Regionalmente, a região Ásia-Pacífico domina o mercado global, representando 47% da capacidade total de produção, impulsionada pela forte procura da China, Índia e Sudeste Asiático. A China, como grande produtor e consumidor de relés, tem visto empresas nacionais expandirem as suas linhas de produtos inteligentes e de alta tensão, conquistando uma quota crescente do mercado global. A América do Norte detém 18% do mercado, com uma utilização anual de relés superior a 4,8 mil milhões de unidades, impulsionada pela automação industrial e pela eletrificação automóvel. A Europa representa 24% do mercado, concentrando-se em relés de alta precisão para subestações digitais e sistemas de controlo industrial, enquanto o Médio Oriente é o mercado que mais cresce, com uma CAGR de 5,95% até 2031.
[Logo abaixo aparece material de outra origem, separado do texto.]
(** * DGA detection notebook: encoding, checkpoints, inference and export

    A shallow embedding of the code cells of
    [dga-detection/training-tuning-inference/DGA_Detection.ipynb]:
    the [preprocess] function of the export section, the checkpoint cell,
    the inference loop and the [torch.onnx.export] call.

    Python values are modelled as follows: [int] as [Z], [str] as [string]
    (one [ascii] per character), a cuDF frame as a table of cells with
    labelled columns, a CuPy array and a torch tensor as a shape together
    with its rows, a raised exception as the [Raise] branch of [Res]. *)

From Stdlib Require Import ZArith String Ascii QArith.QArith_base.
From stdpp Require Import base tactics option list list_numbers strings gmap.
From coqutil Require Import Word.LittleEndianList.

(** ** Exceptions *)

Inductive Exception : Type :=
  | KeyError
  | TypeError
  | ValueError
  | FileNotFoundError
  | FileExistsError
  | DeserializationError
  | RuntimeError.

Inductive Res (A : Type) : Type :=
  | Ok (a : A)
  | Raise (e : Exception).
Arguments Ok {A} a.
Arguments Raise {A} e.

Global Instance Res_ret : MRet Res := λ A a, Ok a.
Global Instance Res_bind : MBind Res := λ A B f m,
  match m with
  | Ok a => f a
  | Raise e => Raise e
  end.
Global Instance Res_fmap : FMap Res := λ A B f m,
  match m with
  | Ok a => Ok (f a)
  | Raise e => Raise e
  end.

(** ** Data frames *)

Module Frame.

(** A column label: cuDF frames mix positional labels ([0], [1], ...) with
    named ones (["len"], ["domain"]). *)
Inductive Label : Type :=
  | LPos (i : nat)
  | LName (s : string).

Global Instance Label_eq_dec : EqDecision Label.
Proof. solve_decision. Defined.

Inductive Cell : Type :=
  | CInt (z : Z)
  | CStr (s : string).

(** Row-major table; every row has one cell per label of [columns]. *)
Record DataFrame : Type := mkFrame {
  columns : list Label;
  rows : list (list Cell)
}.

Fixpoint col_index (name : Label) (cols : list Label) : option nat :=
  match cols with
  | [] => None
  | c :: cols' =>
      if decide (c = name) then Some 0
      else S <$> col_index name cols'
  end.
Lemma head_inv_loop_body s : head_inv ts s -> head_inv ts (loop_body rvs s).
Proof.
  intros (Hb & Hfrom & Hpend & Hlog).
  destruct (release_jobs_inv s Hb Hfrom Hpend) as [Hlater Hact].
  set (s1 := release_jobs rvs s) in *.
  assert (Hb1 : base_inv ts s1)
    by (eapply base_inv_run; [apply release_jobs_moves | done]).
  assert (Hb3 : base_inv ts (loop_body rvs s))
    by (eapply base_inv_run; [apply loop_body_moves | done]).
  destruct (dispatch_runs s1 (proj1 Hb1) Hact)
    as (j & rest & job & _ & _ & Hjob & Hlog2 & _ & _).
  destruct (base_inv_task s1 j job Hb1 Hjob) as (_ & Hidle & _).
  split; [done |].
  pose proof (loop_body_time rvs s) as Htime. fold s1 in Htime.
  unfold releases_from, work_pending.
  replace (job_release_times (loop_body rvs s)) with (job_release_times s1)
    by (unfold loop_body, advance; simpl; by rewrite dispatch_release_times).
  replace (active_jobs (loop_body rvs s)) with (active_jobs (dispatch s1))
    by done.
  replace (schedule_log (loop_body rvs s)) with (schedule_log (dispatch s1))
    by done.
  rewrite dispatch_release_times in Htime.
  assert (Hlog3 : forall e, e ∈ schedule_log (dispatch s1) -> e.2 <> Idle).
  { intros e. rewrite Hlog2. unfold s1. rewrite release_jobs_log.
    intros He. apply elem_of_app in He as [He | He]; [auto |].
    apply list_elem_of_singleton in He as ->. done. }
  destruct (active_jobs (dispatch s1)) as [| i l] eqn:Ea.
  - assert (Hfut : exists v, future_release (job_release_times s1)
                               (current_time s) v).
    { destruct (tasks s1) as [| t1 l1] eqn:Et.
      - exfalso. destruct Hb1 as (_ & Hst & _). rewrite Et in Hst.
        destruct ts; [done | discriminate].
      - destruct Hb1 as ((_ & Hkeys) & _ & _).
        destruct (Hkeys 0%nat t1) as [v Hv]; [by rewrite Et |].
        exists v. split; [by eapply Hlater | eauto]. }
    destruct Hfut as [v Hv].
    destruct (AdvanceTime_future (current_time s) (tasks (dispatch s1))
                (job_release_times s1) v Hv) as (r & Hr & [Hlt [k Hk]] & Hmin).
    rewrite Hr in Htime.
    replace (current_time (loop_body rvs s)) with r by lia.
    repeat split; [| eauto | done].
    intros k' v' Hkv. apply Hmin. split; [by eapply Hlater | eauto].
  - rewrite AdvanceTime_active in Htime. rewrite Htime.
    repeat split; [| by left | done].
    intros k v Hkv. specialize (Hlater k v Hkv). lia.
Qed.

Lemma head_inv_iterate n k : head_inv ts (iterate rvs k (initial_state n ts)).
Proof.
  induction k as [| k IH]; [apply head_inv_initial |].
  rewrite iterate_succ. by apply head_inv_loop_body.
Qed.

End IdleFree.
Em termos de aplicação, o setor automotivo e de mobilidade elétrica é o maior usuário final, contribuindo com 28,55% da receita do mercado em 2025, com cada veículo integrando de 120 a 250 componentes de relé. O setor de automação industrial vem em seguida, com mais de 60% dos equipamentos que requerem comutação baseada em relés e funções de controle de segurança. Os setores das telecomunicações e das energias renováveis estão a emergir como segmentos de rápido crescimento, com relés amplamente utilizados em estações base 5G, inversores fotovoltaicos e sistemas de armazenamento de energia.
Olhando para o futuro, o mercado global de relés está preparado para um crescimento sustentado, apoiado pela expansão contínua da adoção de VE, automação industrial e infraestrutura de energia renovável. Especialistas do setor prevêem que os relés inteligentes, de estado sólido e de alta tensão se tornarão populares, com a expectativa de que a participação de mercado dos relés inteligentes atinja 32,1% em 2026. “O futuro dos relés reside na integração de inteligência, alto desempenho e sustentabilidade verde”, acrescentou o analista. “À medida que a eletrificação global acelera, os relés desempenharão um papel cada vez mais crítico na garantia da fiabilidade e eficiência dos sistemas eletrónicos em todo o mundo.”